Parallel to her career as a scientist she developed a talent for photography, and wrote sporadically for newsletters, student publications, and technical journals. Inspired by her martial arts training, in 1989 she applied for and won a travel grant from the Durfee Foundation to investigate the warrior tribes of eastern Tibet, people known as Khampas. The year-long journey led to a book, Among Warriors, now published in hardcover (Overlook Press, 1996) and softcover (Random House, 1998) editions as well as in Polish translation (Ravi, 1998).
In the spring of 1993, again funded by the Durfee Foundation, she returned to China to explore Inner Mongolia and Xinjiang. That year she began working full-time with the China Exploration & Research Society (CERS), based in Hong Kong. Through them, she explored areas such as the Changtang in western Tibet, and began examining radar images in search of Silk Road ruins in the countrys northwest.
In 1994 she was named director of a project to conserve the art and architecture of Tibetan monasteries in western Sichuan province. Since then she has led four expeditions composed of international conservation specialists and Tibetan support personnel to two sites where conservation work is underway. As part of that effort she organized a course in mural conservation given to Tibetans in 1999. In 2001 she will publish Saving Tibetan Art, a book about rescuing endangered murals at Tibet's remote Baiya Monastery.
In 1996 Dr. Logan was named "Woman Explorer of the Year" by the Scientific Exploration Society of Great Britain under the sponsorship of Mr. Eric Hotung.

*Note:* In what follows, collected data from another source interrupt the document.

(** An engine reads the first day of a month of 2024 from ["Mon 2024"], or
    rejects that and reads it from ["Mon 1, 2024"]. *)
Definition month_first (dateParse : string -> option Z) (m : string) (t : Z) : Prop :=
  dateParse (m +:+ " 2024") = Some t \/
  (dateParse (m +:+ " 2024") = None /\ dateParse (m +:+ " 1, 2024") = Some t).

(** A string that is empty or starts outside the class [p]. *)
Definition stops (p : ascii -> bool) (s : string) : Prop :=
  match s with
  | EmptyString => True
  | String c _ => p c = false
  end.

(** The shape matched by [/^(\w+)\s+(\d{4})$/]. *)
Definition month_year_shape (s m y : string) : Prop :=
  exists ws,
    s = m +:+ ws +:+ y /\
    m <> "" /\ all_chars is_word m = true /\
    ws <> "" /\ all_chars is_space ws = true /\
    String.length y = 4%nat /\ all_chars is_digit y = true.

(** Rows that failed to parse come before all the rows that parsed. *)
Definition unparseable_first (dateParse : string -> option Z) (out : list Row) : Prop :=
  forall i j a b,
    out !! i = Some a -> out !! j = Some b ->
    parseDate dateParse (dimension a) = None ->
    is_Some (parseDate dateParse (dimension b)) ->
    (i < j)%nat.

(** The references of the object point into the store. *)
Definition ref_valid (st : Chart.ComboChart) (r : Chart.ref) : Prop :=
  match r with
  | Chart.RAddr a => (a < length (Chart.arrays st))%nat
  | _ => True
  end.

Definition wf_state (st : Chart.ComboChart) : Prop :=
  ref_valid st (Chart.data st) /\ ref_valid st (Chart.originalData st).

(** What is assumed of the library: a linear scale whose domain was given
    as two numbers maps numbers to numbers. *)
Class D3Laws (d3 : Chart.D3) : Prop := {
  linear_call_finite :
    forall s v a b, Chart.domain s = (Fin a, Fin b) ->
                    exists y, Chart.linear_call s v = Fin y
}.

(** What a completed [render] leaves in the object: [st] is the object
    before the call, [d], [fn] and [cfg] the arguments, [source] the rows of
    the array [createScales] sorts, [st'] the object after the call. *)
Definition sortedData {engine : Chart.Engine} (cfg : Chart.Config)
    (source : list Row) : list Row :=
  DimSort.sortRows Chart.dateParse Chart.localeCompare
    (Chart.str_or (Chart.x_sort (Chart.xAxis cfg)) "default") source.

Definition animation_enabled (cfg : Chart.Config) : bool :=
  Chart.anim_enabled
    (default {| Chart.anim_enabled := true; Chart.anim_duration := 500 |}
       (Chart.animation cfg)).

Definition legendPosition (cfg : Chart.Config) : string :=
  Chart.str_or (Chart.legend_position (Chart.legend cfg)) "bottom".

Record rendered {d3 : Chart.D3} {engine : Chart.Engine}
    (st : Chart.ComboChart) (d : Chart.ref) (fn : option Chart.FieldNames)
    (cfg : Chart.Config) (source : list Row) (st' : Chart.ComboChart) : Prop := {
  rendered_arrays :
    Chart.arrays st' = Chart.arrays st ++ [sortedData cfg source];
  rendered_data : Chart.data st' = Chart.RAddr (length (Chart.arrays st));
  rendered_original :
    Chart.originalData st' =
    if negb (Chart.ref_eqb d (Chart.data st)) then d else Chart.originalData st;
  rendered_config : Chart.config st' = Some cfg;
  rendered_fieldNames : Chart.fieldNames st' = fn;
  rendered_xScale :
    Chart.xScale st' =
    Some {| Chart.band_domain := map dimension (sortedData cfg source);
            Chart.band_range := (0%Q, Chart.width st');
            Chart.band_padding := Chart.barPadding cfg |};
  rendered_left :
    Chart.scale_at st' (Chart.yScaleLeft st') =
    Some (Chart.leftScale cfg (sortedData cfg source) (Chart.height st'));
  rendered_bars :
    forall xs ys, Chart.xScale st' = Some xs ->
      Chart.scale_at st' (Chart.yScaleLeft st') = Some ys ->
      (Chart.bars1 (Chart.drawing st'), Chart.bars2 (Chart.drawing st')) =
      Chart.drawBars cfg (animation_enabled cfg) xs ys (Chart.height st')
        (sortedData cfg source);
  rendered_labels :
    forall xs ys, Chart.xScale st' = Some xs ->
      Chart.scale_at st' (Chart.yScaleLeft st') = Some ys ->
      (Chart.barLabels1 (Chart.drawing st'), Chart.barLabels2 (Chart.drawing st')) =
      Chart.drawLabels cfg xs ys (Chart.height st') (sortedData cfg source);
  rendered_legend :
    Chart.legend_show (Chart.legend cfg) = true ->
    Chart._lastLegendPosition st' = Some (legendPosition cfg) /\
    Chart.timers st' =
    if Chart.position_changed (Chart._lastLegendPosition st) (legendPosition cfg)
    then Chart.timers st ++
           [{| Chart.timer_delay := 50;
               Chart.timer_position := legendPosition cfg |}]
    else Chart.timers st
}.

In 1997 Dr. Logan established the Kham Aid Foundation in Los Angeles to support the monastery conservation work and pursue other Kham-related projects, including assistance for Tibetan schools, environmental protection, and economic development. In this effort she is helped by a reading and writing fluency in Mandarin Chinese, and working knowledge of Tibetan.
In 1998 Logan was asked to be one of the founding directors of the Eurasian Origins Foundation, which conducts archeological research in Central Asia. In this role she is working with NASA to use spaceborne imaging radar to identify Silk Road ruins under the sands of the Taklamakan desert.
Logan has given invited lectures for the Royal Geographical Society, Explorers Club, Silk Road Foundation, World Monuments Fund, Sierra Club, and other organizations. She has written about her work and travels for such periodicals as The Los Angeles Times, The Christian Science Monitor, and Far Eastern Economic Review, among others. Her photographs have been published widely, most notably in the September, 1999 issue of National Geographic.